La veille, il n'était pas venu la voir chanter. Sa journée avait été des plus étranges. Comme il avait erré en ville ensuite un peu trop longtemps, il avait laissé passer l'heure et raté sa chanson. Pourtant, il avait douloureusement conscience qu'elle n'était pas celle qu'il avait rencontrée au Vegas Highlight sur Velquesh. Elle ne faisait que lui ressembler. Pourquoi ne laissait-il pas tomber ?

Comme il avait faim, il s'approcha un peu du bar et commanda un verre d'alcool, pas trop cher. Sa petite virée devenait compliquée à mettre en œuvre. L'argent sortait mais rentrait peu. Suivre la jeune femme par les transbords planétaires, d'abord sur l'autre continent de la planète, puis vers la station orbitale, était très onéreux. Il trafiquait un peu, juste pour pouvoir manger une fois par jour et quelquefois trouver un endroit pour dormir… Et quand il ne trouvait pas, comme la veille, il dormait dehors.

La journée précédente, alors qu'il se sentait plus abattu qu'à l'ordinaire, ses pas l'avaient conduit dans un entrelacs de petites rues au fond de la vieille ville – enfin, de ce qu'on appelait la « vieille ville » mais qui n'en était pas une. Juste les niveaux inférieurs de la station, les plus anciens. Devant la porte d'une maison close aux allures de temple, une vieille femme toute ridée lui avait fait signe d'entrer. Il avait secoué la tête parce qu'il savait que s'il dépensait son argent de cette façon, il ne mangerait probablement pas et dormirait à la belle étoile. La vieille avait baragouiné quelque chose qu'il n'avait pas compris et l'avait pris par la main, en tirant pour qu'il la suive.

Il savait que ce n'était pas une bonne idée. A l'usage, il avait découvert que cette nuit si spéciale lui avait laissé des séquelles inattendues lorsqu'il faisait l'amour : dorénavant, il se sentait seul et incomplet. Enfin, encore plus seul et plus incomplet qu'il ne l'avait jamais été. Et comme extérieur au phénomène. Par vagues pourtant lorsqu'il dormait, il ressentait l'écho lointain de son désir, mais ce rêve s'effaçait sitôt qu'il était réveillé.

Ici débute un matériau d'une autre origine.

(** * refconverter: the XML to BibTeX conversion core

    A shallow embedding of the two converters of the repository,
    [XMLConverter] (the JavaScript converter) and [ConversionEngine] (the
    TypeScript engine), and of [ExternalAPIManager], followed by the
    properties of the specification that were checked against them.

    Conventions of the embedding:
    - a JavaScript string is a [string] of 8-bit characters; the character
      classes of the regular expressions ([\s], [\d], [a-zA-Z], [\b]) and
      [toLowerCase]/[toUpperCase] are the ASCII ones;
    - a plain object is the list of its own properties in insertion
      order; [undefined] is the absent key; a read with a computed name
      also finds the members that the object inherits from
      [Object.prototype] ([Js.lookup]);
    - an XML document is a tree of elements and text nodes; the CSS
      selectors that the code writes are kept in parsed form, and a
      selector text that comes from the options is read when it is a
      name;
    - a method that reads [this.config] takes the configuration as its
      first argument, a method that updates the registries or the error
      list returns the new state. *)

From Stdlib Require Import Ascii String List ZArith Lia Bool.
From Stdlib Require Import DecimalString DecimalNat Floats.
From stdpp Require Import base option list gmap strings.

Local Open Scope string_scope.
Local Open Scope list_scope.

(* the decimal literals of the code are read as the nearest binary64 value *)
Set Warnings "-inexact-float".

(* ================================================================== *)
(** * JavaScript string primitives *)
(* ================================================================== *)

Module Js.

Definition code (c : ascii) : nat := nat_of_ascii c.

Definition isSpace (c : ascii) : bool := Ascii.is_space c.
Definition isDigit (c : ascii) : bool := (48 <=? code c)%nat && (code c <=? 57)%nat.
Definition isUpper (c : ascii) : bool := (65 <=? code c)%nat && (code c <=? 90)%nat.
Definition isLower (c : ascii) : bool := (97 <=? code c)%nat && (code c <=? 122)%nat.
Definition isAlpha (c : ascii) : bool := isUpper c || isLower c.
Definition isAlnum (c : ascii) : bool := isAlpha c || isDigit c.
(** [\w] *)
Definition isWord (c : ascii) : bool := isAlnum c || Ascii.eqb c "_".
Lemma configured_case_irrelevant_witness :
  getModels asciiLower JsonReader.parse (answering scenarioA) testEnv bearer emptyWorld
  = getModels asciiLower JsonReader.parse (answering scenarioA)
      (mkEnv (Some "http://test-upstream") (Some "OPENAIapi")) bearer emptyWorld.
Proof.
  apply (configured_case_irrelevant asciiLower JsonReader.parse (answering scenarioA)
           testEnv
           (mkEnv (Some "http://test-upstream") (Some "OPENAIapi")) bearer emptyWorld).
  - exact asciiLower_respects_ascii_case.
  - reflexivity.
  - reflexivity.
Defined.

(** ** Payloads without models *)

Lemma props_get_all_empty (o : Props) (k : string) :
  (forall k' v, In (k', v) o -> v = JArr []) ->
  props_get o k = JUndefined \/ props_get o k = JArr [].
Proof.
  induction o as [|[k0 v0] o IH]; intros H; simpl; [now left|].
  destruct (String.eqb k0 k).
  - right. apply (H k0). now left.
  - apply IH. intros k' v Hin. apply (H k'). now right.
Qed.

Lemma buildModelMap_no_mention (o : Props) :
  (forall m, ~ mentions o m) -> buildModelMap (JObj o) = [].
Proof.
  intros H. destruct (buildModelMap (JObj o)) as [|[m ps] mm] eqn:E; [reflexivity|].
  exfalso. apply (H m). apply buildModelMap_keys. rewrite E. now left.
Qed.

(** X7.  A payload object all of whose values are empty arrays, the empty
    object among them, has an empty canonical list under whichever rule
    takes it, so [getModels] fails with the no-models-found message built
    from the payload itself. *)
Theorem empty_lists_give_not_found (toLowerCase : string -> string)
    (JSON_parse : string -> option JsVal)
    (upstream_answer : UpstreamRequest -> AxiosResponse) (env : Env)
    (headers : Headers) (w : World) (o : Props) :
  data (upstream_answer (modelsRequest env headers)) = JObj o ->
  (forall k v, In (k, v) o -> v = JArr []) ->
  canonical JSON_parse (JObj o) = []
  /\ fst (getModels toLowerCase JSON_parse upstream_answer env headers w)
     = Throw (NotFoundException
                (noModelsFoundMsg (providerKey toLowerCase env) (LLM_UPSTREAM env)
                   (sample (JObj o) 1000))).
Proof.
  intros Hd Hall.
  assert (HC : canonical JSON_parse (JObj o) = []).
  { unfold canonical, classify.
    destruct (props_get_all_empty o "models" Hall) as [-> | ->]; [|reflexivity].
    destruct (props_get_all_empty o "data" Hall) as [-> | ->]; [|reflexivity].
    destruct (isProviderKeyedFormat (JObj o)); [|reflexivity].
    rewrite buildModelMap_no_mention; [reflexivity|].
    intros m (p & v & Hin & Hm). rewrite (Hall p v Hin) in Hm. exact Hm. }
  split; [exact HC|].
  rewrite getModels_world. cbn [fst]. now rewrite Hd, HC.
Qed.
Definition bind {A B : Type} (c : result A) (k : A -> result B) : result B :=
  match c with
  | Return a => k a
  | Raise e => Raise e
  end.

Declare Scope py_scope.
Delimit Scope py_scope with py.
Notation "x <- c ;; k" := (bind c (fun x => k))
  (at level 61, c at next level, right associativity) : py_scope.
Notation "' pat <- c ;; k" := (bind c (fun x => match x with pat => k end))
  (at level 61, pat pattern, c at next level, right associativity) : py_scope.
Open Scope py_scope.

(** [try: c  except: h] with a bare [except] clause. *)
Definition try_except {A : Type} (c : result A) (h : A) : A :=
  match c with
  | Return a => a
  | Raise _ => h
  end.

(** [try: c  except: h] where the handler is a block of its own: what it
    raises leaves the statement. *)
Definition try_handle {A : Type} (c : result A) (h : result A) : result A :=
  match c with
  | Return a => Return a
  | Raise _ => h
  end.

Definition raises {A : Type} (c : result A) : Prop :=
  exists e, c = Raise e.

(** ** Binary64 comparisons

    [<] and [>] of Python floats are the IEEE comparisons: every comparison
    with a NaN is false. *)

Module F64.

Open Scope float_scope.

(** [x != x], the test [math.isnan] performs. *)
Definition is_nan (x : float) : bool := negb (x =? x).

(** Conversion of a Python [int]: round to nearest even. *)
Definition of_Z (z : Z) : float := SF2Prim (binary_normalize prec emax z 0 false).

(** Python raises [OverflowError] when the integer is too large for a float. *)
Definition of_int (z : Z) : result float :=
  let f := of_Z z in
  if abs f =? infinity then Raise OverflowError else Return f.

(** The order on finite numbers of one sign: exponent first, then mantissa. *)
Definition mag_lt (e1 : Z) (m1 : positive) (e2 : Z) (m2 : positive) : Prop :=
  (e1 < e2)%Z \/ (e1 = e2 /\ (m1 < m2)%positive).

(** [SFltb] as a proposition, by cases on the two numbers. *)
Definition sf_lt (a b : spec_float) : Prop :=
  match a, b with
  | S754_nan, _ | _, S754_nan => False
  | S754_infinity s1, S754_infinity s2 => s1 = true /\ s2 = false
  | S754_infinity s, _ => s = true
  | _, S754_infinity s => s = false
  | S754_finite s _ _, S754_zero _ => s = true
  | S754_zero _, S754_finite s _ _ => s = false
  | S754_zero _, S754_zero _ => False
  | S754_finite s1 m1 e1, S754_finite s2 m2 e2 =>
      match s1, s2 with
      | true, false => True
      | false, true => False
      | false, false => mag_lt e1 m1 e2 m2
      | true, true => mag_lt e2 m2 e1 m1
      end
  end.

Definition sf_nan (a : spec_float) : bool :=
  match a with S754_nan => true | _ => false end.

End F64.

(** ** Scalars

    A number met at run time is a Python [float] or a numpy [float64] scalar.
    Both hold a binary64 value and compare alike; they differ in true
    division by zero, which raises [ZeroDivisionError] for a Python float and
    yields an infinity or a NaN (with a warning) for a numpy scalar.  The
    result of a mixed operation is a numpy scalar. *)

Record scalar : Type := mk_scalar { val : float; is_numpy : bool }.
(* ===== verification/_CoqProject ===== *)
-Q . S2P
Prelude.v
Text.v
Redis.v
Listing.v
JumpHash.v
KeyProducer.v
SimpleQueue.v
Messages.v
Retry.v
Doubles.v
WorkerQueueResolver.v
Jobs.v
Scripts.v
ScriptFacts.v
Samples.v
Dequeue.v
DequeueCk.v
Lifecycle.v
Expire.v
RunQueue.v
KeySpace.v
System.v
Levels.v
Steps.v
Invariants.v
Methods.v
Outcomes.v
Termination.v
Divergences.v
Effect.v
FairKeys.v
FairScripts.v
FairRetry.v
FairWorld.v
FairManagers.v
FairSchedulers.v
FairWeighted.v
FairSelection.v
FairQueue.v
FairSystem.v
FairSteps.v
FairLevels.v
FairInvariants.v
FairTraces.v
FairMethods.v
FairPolicies.v
SelectionFacts.v
SelectionSystem.v
FairSamples.v
FairTheorems.v
FairOutcomes.v
BatchTracker.v
BatchCounting.v
BatchQueue.v
BatchTraces.v
BatchTheorems.v
BatchAccounting.v
BatchOutcomes.v
BatchSamples.v
BatchDivergences.v
EngineErrors.v
EngineProg.v
EngineData.v
Duration.v
EngineSystems.v
EngineAttempts.v
EngineLifecycle.v
EngineHandlers.v
EngineDequeue.v
EngineOutcomes.v
EngineSamples.v
EngineDequeueFacts.v
EngineWakeups.v
EngineWakeupRules.v
EngineWakeupMethods.v
EngineWakeupWaits.v
EngineWakeupStarts.v
EngineWakeupDequeue.v
EngineNoLostWakeup.v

Une autre femme moins âgée était venue, la tenancière et il avait réussi à lui expliquer que c'était la vieille qui l'avait fait entrer et qu'il n'avait pas d'argent pour payer. Elle avait haussé une épaule et lui avait désigné son cheptel de filles.Le comique de la situation finit par l'atteindre. Sexe gratuit et le voilà qui rechignait… Que lui avait-on donc fait ?

Il choisit la plus grande. Brune, le teint très mat elle était plutôt baraquée, mais avec de grands yeux doux. Elle lui avait souri et l'avait pris par la main pour l'emmener dans une minuscule chambre, presque une cellule tant elle était petite, juste la place pour mettre un lit. L'essentiel, somme toute.Il se demanda si ce serait comme les autres fois, quand il repensait à cette femme qui l'avait rendu fou et il se sentit ridicule. Demain, il partirait. Demain, il irait entendre chanter Miss Watts qui n'était si terriblement pas cette mystérieuse River Song, et puis il quitterait Portabaal. River ne reviendrait sans doute jamais, disparue dans les limbes sans laisser ni adresse, ni numéro.La prostituée s'était déshabillée et l'avait pris par la main. Elle était gentille. Et rien qu'à ça, il devinait qu'il devait filer un sacré mauvais coton, pour se mettre à le penser. Les femmes n'étaient pas « gentilles ».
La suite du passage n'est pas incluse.